Jude’s jaw tightens, but before he can say anything else, my mother blows three times on the gold whistle she wears whenever she’s on headmaster duty—which is the signal here at Calder Academy for everyone to sit down and shut up.
“I need to go,” I tell Jude, and this time when I try to push past him, he lets me. But I can feel his eyes following me as Luis slides up beside me and steers me toward our seats.
“What was that?” Luis asks, brows arched.
But I just shake my head—partly because I don’t want to talk about Jude and partly because I don’t actually know what that was.
What I do know is that having Jude look at me like that makes me feel all kinds of things I’m better off not feeling—especially since I’m pretty sure he doesn’t want to reciprocate them. I can’t help wishing we could go back to the way things were, when we just ignored each other.
At least I knew where we stood.
“All right, everyone.” My mother’s voice booms through every corner of the round, cavernous room as she takes hold of the microphone my uncle Carter holds out to her. “I have some updates on the current storm as well as some instructions I’m going to need you to follow. I know the conditions aren’t ideal, but if we stick together, we can get through this.”
She pauses for a moment, and Luis leans over to me. “Updates?” he repeats, brows raised. “It’s going to rain a lot. What else is there to say?”

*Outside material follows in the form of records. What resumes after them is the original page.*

(** C8: for a child classified [Recurse] that is a directory, the turn of
    the loop is the recursive walk of the child, after the test of its
    kind: the child directory is listed, the loop over its entries runs
    with the same keep list and its results are spliced in, and the child
    itself is not yielded, every path the turn yields lying below the
    child; for a child classified [Recurse] that is not a directory, the
    turn ends normally after the test, with nothing yielded and no
    directory listed.  On a snapshot: the paths of a directory child are
    those of its own walk, which never include the child and include every
    entry of the child classified [Yield], and a non-directory child
    contributes nothing. *)
Theorem recurse_verdict_descends_or_drops (fuel : nat) (dir name : string)
        (keep : list string) (body : string -> M FS unit) (f : FS) :
  walk_action (Pathlib.absolute cwd (Pathlib.child dir name)) keep = Recurse ->
  (fs_stat (Pathlib.child dir name) f = IsDirectory ->
   outcome (walk_entry fs_stat cwd
                       (fun p => walk fs_listdir fs_stat cwd fuel p keep body)
                       dir keep body name f)
   = outcome (walk fs_listdir fs_stat cwd fuel
                   (Pathlib.absolute cwd (Pathlib.child dir name)) keep body f)
   /\ final_state (walk_entry fs_stat cwd
                     (fun p => walk fs_listdir fs_stat cwd fuel p keep body)
                     dir keep body name f)
      = final_state (walk fs_listdir fs_stat cwd fuel
                          (Pathlib.absolute cwd (Pathlib.child dir name))
                          keep body f)
   /\ events (walk_entry fs_stat cwd
                (fun p => walk fs_listdir fs_stat cwd fuel p keep body)
                dir keep body name f)
      = EStat (Pathlib.child dir name)
          :: events (walk fs_listdir fs_stat cwd fuel
                          (Pathlib.absolute cwd (Pathlib.child dir name))
                          keep body f)
   /\ (forall fuel',
          fuel = S fuel' ->
          events (walk_entry fs_stat cwd
                    (fun p => walk fs_listdir fs_stat cwd fuel p keep body)
                    dir keep body name f)
          = EStat (Pathlib.child dir name)
              :: EListdir (Pathlib.absolute cwd (Pathlib.child dir name))
              :: match
                   fs_listdir (Pathlib.absolute cwd (Pathlib.child dir name))
                              f
                 with
                 | Some names =>
                     events
                       (for_each
                          names
                          (walk_entry
                             fs_stat cwd
                             (fun p =>
                                walk fs_listdir fs_stat cwd fuel' p keep body)
                             (Pathlib.absolute cwd (Pathlib.child dir name))
                             keep body)
                          f)
                 | None => []
                 end)
   /\ (begins_with_sep cwd = true ->
       (forall p g names,
           fs_listdir p g = Some names ->
           Forall (fun n => Pathlib.valid_name n = true) names) ->
       (forall p, always (fun e => is_yield e = false) (body p)) ->
       ~ In (EYield (Pathlib.absolute cwd (Pathlib.child dir name)))
            (events (walk_entry
                       fs_stat cwd
                       (fun p => walk fs_listdir fs_stat cwd fuel p keep body)
                       dir keep body name f))
       /\ (forall p,
              In (EYield p)
                 (events (walk_entry
                            fs_stat cwd
                            (fun p =>
                               walk fs_listdir fs_stat cwd fuel p keep body)
                            dir keep body name f)) ->
              below (Pathlib.absolute cwd (Pathlib.child dir name)) p)))
  /\ (fs_stat (Pathlib.child dir name) f = NotDirectory ->
      walk_entry fs_stat cwd
                 (fun p => walk fs_listdir fs_stat cwd fuel p keep body)
                 dir keep body name f
      = (Ok tt, f, [EStat (Pathlib.child dir name)]))
  /\ (forall path es rest,
         walk_action (Pathlib.child path name) keep = Recurse ->
         Tree.walk path (Dir ((name, Dir es) :: rest)) keep
         = (Tree.walk (Pathlib.child path name) (Dir es) keep
            ++ Tree.walk path (Dir rest) keep)%list
         /\ Tree.walk path (Dir ((name, File) :: rest)) keep
            = Tree.walk path (Dir rest) keep
         /\ (begins_with_sep path = true ->
             Pathlib.valid_name name = true -> Tree.wf (Dir es) = true ->
             ~ In (Pathlib.child path name)
                  (Tree.walk (Pathlib.child path name) (Dir es) keep))
         /\ (forall n t,
                In (n, t) es ->
                walk_action (Pathlib.child (Pathlib.child path name) n) keep
                = Yield ->
                In (Pathlib.child (Pathlib.child path name) n)
                   (Tree.walk path (Dir ((name, Dir es) :: rest)) keep))).
Proof.
  intros Hrec. split; [|split].
  - intros Hdir.
    assert (Hev : events (walk_entry
                            fs_stat cwd
                            (fun p =>
                               walk fs_listdir fs_stat cwd fuel p keep body)
                            dir keep body name f)
                  = EStat (Pathlib.child dir name)
                      :: events (walk fs_listdir fs_stat cwd fuel
                                      (Pathlib.absolute
                                         cwd (Pathlib.child dir name))
                                      keep body f)).
    { unfold walk_entry. rewrite Hrec. unfold bind, path_is_dir.
      rewrite Hdir.
      now destruct (walk fs_listdir fs_stat cwd fuel _ keep body f)
        as [[r f'] evs]. }
    split; [|split; [|split; [exact Hev|split]]].
    + unfold walk_entry. rewrite Hrec. unfold bind, path_is_dir.
      rewrite Hdir.
      now destruct (walk fs_listdir fs_stat cwd fuel _ keep body f)
        as [[r f'] evs].
    + unfold walk_entry. rewrite Hrec. unfold bind, path_is_dir.
      rewrite Hdir.
      now destruct (walk fs_listdir fs_stat cwd fuel _ keep body f)
        as [[r f'] evs].
    + intros fuel' ->. rewrite Hev. f_equal.
      cbn [walk]. rewrite posix_absolute, events_bind.
      unfold path_iterdir, outcome, final_state.
      now destruct (fs_listdir _ f).
    + intros Hcwd Hvalid Hquiet.
      assert (Hbelow : forall p,
                 In (EYield p)
                    (events (walk_entry
                               fs_stat cwd
                               (fun p =>
                                  walk fs_listdir fs_stat cwd fuel p keep
                                       body)
                               dir keep body name f)) ->
                 below (Pathlib.absolute cwd (Pathlib.child dir name)) p).
      { intros p Hp. rewrite Hev in Hp. destruct Hp as [Hp|Hp];
          [discriminate|].
        pose proof (walk_yields_below fs_listdir fs_stat cwd Hcwd Hvalid
                                      keep body Hquiet fuel
                                      (Pathlib.absolute
                                         cwd (Pathlib.child dir name)) f)
          as H.
        rewrite Forall_forall in H. specialize (H _ Hp). simpl in H.
        now rewrite absolute_idem in H. }
      split; [|exact Hbelow].
      intros Hin. exact (not_below_self _ (Hbelow _ Hin)).
  - intros Hnot. unfold walk_entry. rewrite Hrec.
    unfold bind, path_is_dir. rewrite Hnot. reflexivity.
  - intros path es rest Hrec'.
    assert (Hsplice : Tree.walk path (Dir ((name, Dir es) :: rest)) keep
                      = (Tree.walk (Pathlib.child path name) (Dir es) keep
                         ++ Tree.walk path (Dir rest) keep)%list).
    { rewrite tree_walk_cons. unfold Tree.walk_entry. simpl fst. simpl snd.
      now rewrite Hrec'. }
    split; [exact Hsplice|]. split; [|split].
    + rewrite tree_walk_cons. unfold Tree.walk_entry. simpl fst. simpl snd.
      now rewrite Hrec'.
    + intros Hp Hn Hwf. now apply child_not_in_own_walk.
    + intros n t Hin Hy. rewrite Hsplice. apply in_or_app. left.
      apply tree_walk_in. exists (n, t). split; [exact Hin|].
      unfold Tree.walk_entry. simpl fst. rewrite Hy. now left.
Qed.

“I’m assuming she didn’t get the hurricane sirens out for nothing.”
He shrugs, waves a hand. “Hurricane, shmurricane. Sounds like a tempest in a teapot to me.”
“Yeah, until your cottage is underwater.”
“Hey, I know how to doggy paddle.” He grins.
Before I can think up a suitable response to that ridiculous quip, the room around us grows quiet and my mom continues.
“The storm we’re getting right now is just foreshadowing of bigger things to come. I’ve spent the afternoon communicating with several expert meteorologists and paranormal weather services, and they have all determined the same thing. This island and Calder Academy are directly in the path of a major, category-five hurricane—one whose current circumference is about two hundred and fifty miles wide. Normally, we would just ride it out and not worry—our safeguards are the best there are. But there is concern that this storm is too powerful for our regular protection spells—or any spells, for that matter.”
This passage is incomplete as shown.